Zwei Computer

Wie man keine Zeit am Computer vertrödelt?

Aufschieben der eigentlichen Dinge, die zu tun sind, weil man online ständig nach Neuigkeiten, eMails und in die Chatbox schaut, ist ein Kernproblem von internetverknüpften Arbeitsplätzen. – Disziplin (solls ja geben, das Ding) könnte helfen. Ach, wäre man gefälligst diszipliniert! Doch allzuschnell lockt das Netz mit seinen Informations- und Kommunikationsmöglichkeiten. Außerdem: Disziplin ist nichts, Motivation alles (siehe Ziffer 4). Als ob das ausreichte.
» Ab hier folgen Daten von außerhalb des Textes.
(** The in-memory cloud run with [NEW_RELIC_LICENSE_KEY] set to [key] in
    the environment. *)
Definition licensed_cloud_sdk (key : string) : Sdk Cloud := {|
  find_server := find_server cloud_sdk; find_flavor := find_flavor cloud_sdk;
  find_image := find_image cloud_sdk; find_network := find_network cloud_sdk;
  find_security_group := find_security_group cloud_sdk;
  find_volume := find_volume cloud_sdk; servers := servers cloud_sdk;
  volumes := volumes cloud_sdk; ips := ips cloud_sdk;
  routers := routers cloud_sdk; networks := networks cloud_sdk;
  security_groups := security_groups cloud_sdk; ports := ports cloud_sdk;
  create_server := create_server cloud_sdk;
  wait_for_server := wait_for_server cloud_sdk;
  resize_server := resize_server cloud_sdk;
  confirm_resize_server := confirm_resize_server cloud_sdk;
  create_server_image := create_server_image cloud_sdk;
  delete_server := delete_server cloud_sdk;
  wait_for_delete := wait_for_delete cloud_sdk;
  create_ip := create_ip cloud_sdk;
  add_floating_ip_to_server := add_floating_ip_to_server cloud_sdk;
  create_volume_attachment := create_volume_attachment cloud_sdk;
  delete_volume := delete_volume cloud_sdk; delete_ip := delete_ip cloud_sdk;
  remove_interface_from_router := remove_interface_from_router cloud_sdk;
  delete_router := delete_router cloud_sdk;
  delete_network := delete_network cloud_sdk;
  delete_security_group := delete_security_group cloud_sdk;
  getenv c k := if String.eqb k "NEW_RELIC_LICENSE_KEY" then Some key else None;
  now := now cloud_sdk; sleep := sleep cloud_sdk
|}.

(** * The request of [launch_instance]

    What [launch_instance] asks of the backend [b] once the image and the
    flavor are found. *)
Section LaunchRequest.
Context {B : Type} (sdk : Sdk B) (b : B).

(** The optional lookups: made only for a name that is given and not
    empty. *)
Definition looked_up_network (network_name : option string)
  : outcome (option Network) :=
  if truthy network_name then find_network sdk b (default "" network_name)
  else Ok None.

Definition looked_up_group (security_group_name : option string)
  : outcome (option SecurityGroup) :=
  if truthy security_group_name
  then find_security_group sdk b (default "" security_group_name)
  else Ok None.

(** The user data passed on: the caller's, unless the caller gave none,
    NRDOT is enabled and the environment has a non-empty
    [NEW_RELIC_LICENSE_KEY]; then the NRDOT script generated for the server
    name and that key. *)
Definition passed_user_data (name : string) (user_data : option string)
    (enable_nrdot : bool) : option string :=
  if enable_nrdot && negb (truthy user_data) then
    match getenv sdk b "NEW_RELIC_LICENSE_KEY" with
    | Some key =>
        if String.eqb key "" then user_data
        else Some (_generate_nrdot_userdata name key)
    | None => user_data
    end
  else user_data.
End LaunchRequest.

(** The queries [launch_instance] makes before it creates the server, in
    order. *)
Definition launch_lookups (image_name flavor_name : string)
    (network_name security_group_name user_data : option string)
    (enable_nrdot : bool) : list call :=
  [FindImage image_name; FindFlavor flavor_name]
  ++ (if truthy network_name then [FindNetwork (default "" network_name)] else [])
  ++ (if truthy security_group_name
      then [FindSecurityGroup (default "" security_group_name)] else [])
  ++ (if enable_nrdot && negb (truthy user_data)
      then [GetEnv "NEW_RELIC_LICENSE_KEY"] else []).

(** The server requested, given what the lookups found. *)
Definition launch_request {B} (sdk : Sdk B) (b : B) (name : string)
    (image : Image) (flavor : Flavor) (network : option Network)
    (sg : option SecurityGroup) (key_name user_data : option string)
    (enable_nrdot : bool) : CreateServerArgs :=
  {| cs_name := name;
     cs_image_id := image_id image;
     cs_flavor_id := flavor_id flavor;
     cs_networks :=
       match network with
       | Some nw => [ {[ "uuid" := network_id nw ]} ]
       | None => []
       end;
     cs_security_groups :=
       match sg with
       | Some g => [ {[ "name" := sg_name g ]} ]
       | None => []
       end;
     cs_key_name := key_name;
     cs_user_data := passed_user_data sdk b name user_data enable_nrdot |}.

(** * Snapshots of a batch, by server name *)

(** Whether the character [a] occurs in [s]. *)
Fixpoint occurs (a : ascii) (s : string) : bool :=
  match s with
  | EmptyString => false
  | String c s' => Ascii.eqb a c || occurs a s'
  end.

(** [nm] is a name [batch_snapshot_instances] gives to a snapshot of the
    server called [n]: [n], [-snapshot-] and a clock reading. *)
Definition snapshot_of (n nm : string) : Prop :=
  exists t : Z, nm = n +:+ "-snapshot-" +:+ pretty t.

(** [nm] is a snapshot name of one of the [names] other than [n], and not
    one of [n]. *)
Definition for_other_name (names : list string) (n nm : string) : Prop :=
  (exists m, In m names /\ m <> n /\ snapshot_of m nm) /\ ~ snapshot_of n nm.

(** A snapshot request for another name than [n]. *)
Definition other_snapshot_request (names : list string) (n : string) (c : call)
  : Prop :=
  match c with
  | CreateServerImage _ nm => for_other_name names n nm
  | _ => False
  end.

(** The calls of [batch_snapshot_instances] that leave the server name [n]
    alone: lookups and clock readings, and the requests, the success logs
    and the failure logs of snapshots of other names. *)
Definition spares (names : list string) (n : string) (c : call) : Prop :=
  match c with
  | FindServer _ | Now => True
  | CreateServerImage _ nm => for_other_name names n nm
  | Log INFO (MsgStr _ nm) => for_other_name names n nm
  | Log ERROR (MsgStrExn _ nm _) => for_other_name names n nm
  | _ => False
  end.

(** Invariants of a batch snapshot of [names] started with trace [t0], for a
    name [n] that does not resolve: it still does not, the calls made so far
    spare it, and so will the tasks that are left. *)
Section SnapshotInvariant.
Context {B : Type} (sdk : Sdk B) (names : list string) (n : string)
  (t0 : list call).

Definition snap_world (w : world B) : Prop :=
  find_server sdk (backend w) n = Ok None
  /\ exists t, trace w = t0 ++ t /\ Forall (spares names n) t.

Definition snap_task (i : nat) (p : prog string) : Prop :=
  only (other_snapshot_request names n) p.

Definition snap_future (i : nat) (o : outcome string) : Prop := True.
End SnapshotInvariant.
(** * Reasoning about runs *)

Section Runs.
Context {B : Type} (sdk : Sdk B).

Lemma perform_eq c w :
  perform sdk c w =
    (fst (handle sdk c (backend w)),
     World (snd (handle sdk c (backend w))) (trace w ++ [c])).
Proof. unfold perform. by destruct (handle sdk c (backend w)). Qed.

Lemma run_Do {A} c (k : outcome (answer c) -> prog A) w :
  run sdk (Do c k) w =
    run sdk (k (fst (handle sdk c (backend w))))
        (World (snd (handle sdk c (backend w))) (trace w ++ [c])).
Proof. simpl. by rewrite perform_eq. Qed.

(** The trace is only written, never read. *)
Lemma run_trace {A} (p : prog A) b t :
  run sdk p (World b t) =
    (result sdk p b, World (after sdk p b) (t ++ calls sdk p b)).
Proof.
  unfold result, after, calls. revert b t.
  induction p as [a|e|c k IH]; intros b t; simpl.
  - by rewrite app_nil_r.
  - by rewrite app_nil_r.
  - rewrite !perform_eq. simpl.
    rewrite (IH _ _ (t ++ [c])), (IH _ _ [c]). simpl.
    by rewrite <- app_assoc.
Qed.

Lemma run_world {A} (p : prog A) w :
  run sdk p w =
    (result sdk p (backend w), World (after sdk p (backend w)) (trace w ++ calls sdk p (backend w))).
Proof. destruct w as [b t]. apply run_trace. Qed.

Lemma run_bind {A C} (p : prog A) (f : A -> prog C) w :
  run sdk (bind p f) w =
    match run sdk p w with
    | (Ok a, w') => run sdk (f a) w'
    | (Exn e, w') => (Exn e, w')
    end.
Proof.
  revert w. induction p as [a|e|c k IH]; intros w; simpl; try done.
  destruct (perform sdk c w) as [o w']. apply IH.
Qed.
Solche Probleme haben tatsächlich alle – zumindest jedes vernünftige Wesen mit oder ohne Zehnfingertechnik. Jedenfalls kann man sichs anders nicht vorstellen. Nun versucht Paul Graham, dem man viel denkens- und lesenswertes zu danken hat, sich aus der Affäre zu ziehen:

Mit 2 Computern!

Einer ist Arbeitsplatz und nicht unmittelbar ans Netz angeschlossen, der andere wird zum Surfen genutzt. Letzteren darf er so lange er will jederzeit dafür benutzen. Am ersten, der in der Regel nicht mit dem Netz verbunden ist, wird ausschließlich gearbeitet. – Die Taktik scheint nachhaltig zu sein:

»Ups, mit diesem Computer kann ich ja nur arbeiten; na, dann arbeite ich eben.«

(Nur müsste man sich aber auch konsequent immer an den Arbeitsrechner setzen.)